The Effect of High Dose Dexamethasone in Childhood Acute Idiopathic Immune Thrombocytopenia.
- Author:
Chur Woo YOU
1
Author Information
1. Department of Pediatrics, Masan Samsung Hospital, Sung Kyun Kwan University College of Medicine, Masan, Korea. cwy1@unitel.co.kr
- Publication Type:Original Article
- Keywords:
Acute ITP;
Treatment failure;
High dose dexamethasone
- MeSH:
Appointments and Schedules;
Dexamethasone*;
Flushing;
Hemorrhage;
Humans;
Hypertension;
Immunity, Humoral;
Incidence;
Platelet Count;
Prednisone;
Steroids;
Thrombocytopenia*;
Treatment Failure;
Weight Gain
- From:Korean Journal of Pediatric Hematology-Oncology
2000;7(2):194-202
- CountryRepublic of Korea
- Language:Korean
-
Abstract:
PURPOSE: For preventing CNS hemorrhage, steroids and high dose immune globulin have been used as the first-line treatments of acute ITP. Most of the patients respond to these treatments with rapid rise of platelet count to safe level compared to patients who received no treatment.

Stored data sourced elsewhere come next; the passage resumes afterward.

(** *** The slow path of [#findNextId] on integer keys *)

Lemma findNextId_slow (zs : list Z) m :
  TerrainMap.keys m = map Js.of_Z zs ->
  NoDup zs -> zs <> [] ->
  Js.strict_eq (Js.of_nat (TerrainMap.size m))
    (Js.sub (TerrainMap.nextId m) (Js.of_Z 1)) = false ->
  exists h t k,
    JsArray.sort_Z zs = h :: t /\ JsArray.increasing (h :: t) /\
    TerrainMap.findNextId m = Js.of_Z (k + 1) /\
    (h <= k)%Z /\
    (forall y, (h <= y <= k)%Z -> In y zs) /\
    ~ In (k + 1)%Z zs.
Proof.
  intros Hkeys Hnd Hne Hslow.
  pose proof (increasing_sort_Z Hnd) as Hinc.
  destruct (JsArray.sort_Z zs) as [|h t] eqn:Hsort.
  { destruct zs as [|z zs]; [congruence|].
    assert (H : In z (JsArray.sort_Z (z :: zs))) by (apply In_sort_Z; now left).
    rewrite Hsort in H. contradiction. }
  destruct (find_lastConsecutive_increasing h t Hinc)
    as [k [Hfind [Hle [Hrun Hfree]]]].
  exists h, t, k. split; [reflexivity|]. split; [exact Hinc|].
  split; [|split; [exact Hle|split]].
  - unfold TerrainMap.findNextId. rewrite Hslow, Hkeys, sort_of_Z, Hsort, Hfind.
    unfold Js.add_to_optional, Js.nullish_coalesce. now rewrite add_of_Z.
  - intros y Hy. apply In_sort_Z. rewrite Hsort. now apply Hrun.
  - intros H. apply Hfree. rewrite <- Hsort. now apply In_sort_Z.
Qed.

Lemma has_of_keys (zs : list Z) (z : Z) m :
  TerrainMap.keys m = map Js.of_Z zs ->
  (TerrainMap.has (Js.of_Z z) m = true <-> In z zs).
Proof.
  intros Hkeys. unfold TerrainMap.has. rewrite has_keys.
  fold (TerrainMap.keys m). rewrite Hkeys. apply has_of_Z.
Qed.

(** When the run that starts at the smallest key starts at 1, the id
    after the run is the smallest free one. *)
Lemma run_from_1_smallest (zs : list Z) (h k : Z) (t : list Z) m :
  TerrainMap.keys m = map Js.of_Z zs ->
  JsArray.sort_Z zs = h :: t -> JsArray.increasing (h :: t) ->
  In 1%Z zs -> (forall z, In z zs -> (1 <= z)%Z) ->
  (h <= k)%Z -> (forall y, (h <= y <= k)%Z -> In y zs) ->
  ~ In (k + 1)%Z zs ->
  TerrainMap.smallest_unused m (k + 1).
Proof.
  intros Hkeys Hsort Hinc H1 Hpos Hle Hrun Hfree.
  assert (Hh : h = 1%Z).
  { assert (Hin : In h zs) by (apply In_sort_Z; rewrite Hsort; now left).
    apply Hpos in Hin.
    apply In_sort_Z in H1. rewrite Hsort in H1.
    destruct H1 as [H1|H1]; [lia|].
    pose proof (increasing_head _ _ Hinc _ H1). lia. }
  subst h. split; [lia|]. split.
  - apply not_true_is_false. now rewrite (has_of_keys _ _ _ Hkeys).
  - intros y Hy. apply (has_of_keys _ _ _ Hkeys), Hrun. lia.
Qed.

(** X10: on a map that is not empty and whose keys are distinct integers
    from 1 on and below 2^53, where no sum rounds, when the size is not
    the counter minus one, [#findNextId] answers with an id that is not a
    key, and whose predecessor is one: an [add] at this id replaces
    nothing. *)
Theorem findNextId_free (zs : list Z) m :
  TerrainMap.keys m = map Js.of_Z zs ->
  NoDup zs -> zs <> [] ->
  (forall z, In z zs -> (1 <= z < 2 ^ 53)%Z) ->
  Js.strict_eq (Js.of_nat (TerrainMap.size m))
    (Js.sub (TerrainMap.nextId m) (Js.of_Z 1)) = false ->
  exists c : Z,
    TerrainMap.findNextId m = Js.of_Z c /\
    TerrainMap.has (Js.of_Z c) m = false /\
    TerrainMap.has (Js.of_Z (c - 1)) m = true.
Proof.
  intros Hkeys Hnd Hne _ Hslow.
  destruct (findNextId_slow _ Hkeys Hnd Hne Hslow)
    as [h [t [k [_ [_ [Hnext [Hle [Hrun Hfree]]]]]]]].
  exists (k + 1)%Z. split; [exact Hnext|]. split.
  - apply not_true_is_false. now rewrite (has_of_keys _ _ _ Hkeys).
  - apply (has_of_keys _ _ _ Hkeys), Hrun. lia.
Qed.

(** X11: when, moreover, the keys are positive and 1 is among them,
    [#findNextId] answers with the smallest positive integer that is not
    a key. *)
Theorem findNextId_smallest (zs : list Z) m :
  TerrainMap.keys m = map Js.of_Z zs ->
  NoDup zs -> In 1%Z zs -> (forall z, In z zs -> (1 <= z)%Z) ->
  Js.strict_eq (Js.of_nat (TerrainMap.size m))
    (Js.sub (TerrainMap.nextId m) (Js.of_Z 1)) = false ->
  exists c : Z,
    TerrainMap.findNextId m = Js.of_Z c /\ TerrainMap.smallest_unused m c.
Proof.
  intros Hkeys Hnd H1 Hpos Hslow.
  assert (Hne : zs <> []) by (intros ->; contradiction).
  destruct (findNextId_slow _ Hkeys Hnd Hne Hslow)
    as [h [t [k [Hsort [Hinc [Hnext [Hle [Hrun Hfree]]]]]]]].
  exists (k + 1)%Z. split; [exact Hnext|].
  exact (@run_from_1_smallest zs h k t m Hkeys Hsort Hinc H1 Hpos Hle Hrun Hfree).
Qed.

Although the exact incidence has not been known, there are patients who are not responding these first-line treatments. Insufficient humoral immune suppression is thought to be the main mechanism of this failure and it has been known that humoral immunity is suppressed only at high dose steroids. Therefore, high dose steroids, especially dexamethasone which has been reported recently as an effective treatment in chronic refractory ITP, can overcome this treatment failure. METHPDS: Among the 62 acute ITP patients who were admitted in pediatric department of Masan Samsung Hospital between March, 1998 and March, 2000, only 8 patients were resistant to high dose immune globulin and conventional dose of prednisone. High dose dexamethasone 25 mg/M(2)/day in three divided doses was given to the 8 treatment failure patients for consecutive 4 days and platelet count was followed at 3, 5 and 7days after beginning of the treatment and then weekly. Only when the initial medication cycle was effective the dexamethasone was given to the patients repeatedly with the same dose and schedule until the resolution of the disease. RESULTS: Platelet counts were increased to safe level (> 50x10(9)/L) within 5 days of the treatment in all the patients with the initial treatment of high dose dexamethasone and this effect was observed in subsequent cycles. The mean days of maintaining platelet count above 20x10(9)/L was 22.0+/-3.1 days. Weight gaining and facial flushing were observed in 57% and 30% of patients but hypertension and glucosuria were not observed. CONCLUSION: These results suggest that high dose dexamethasone may be effective in the treatment of childhood acute ITP who did not respond to conventional dose of prednisone previously.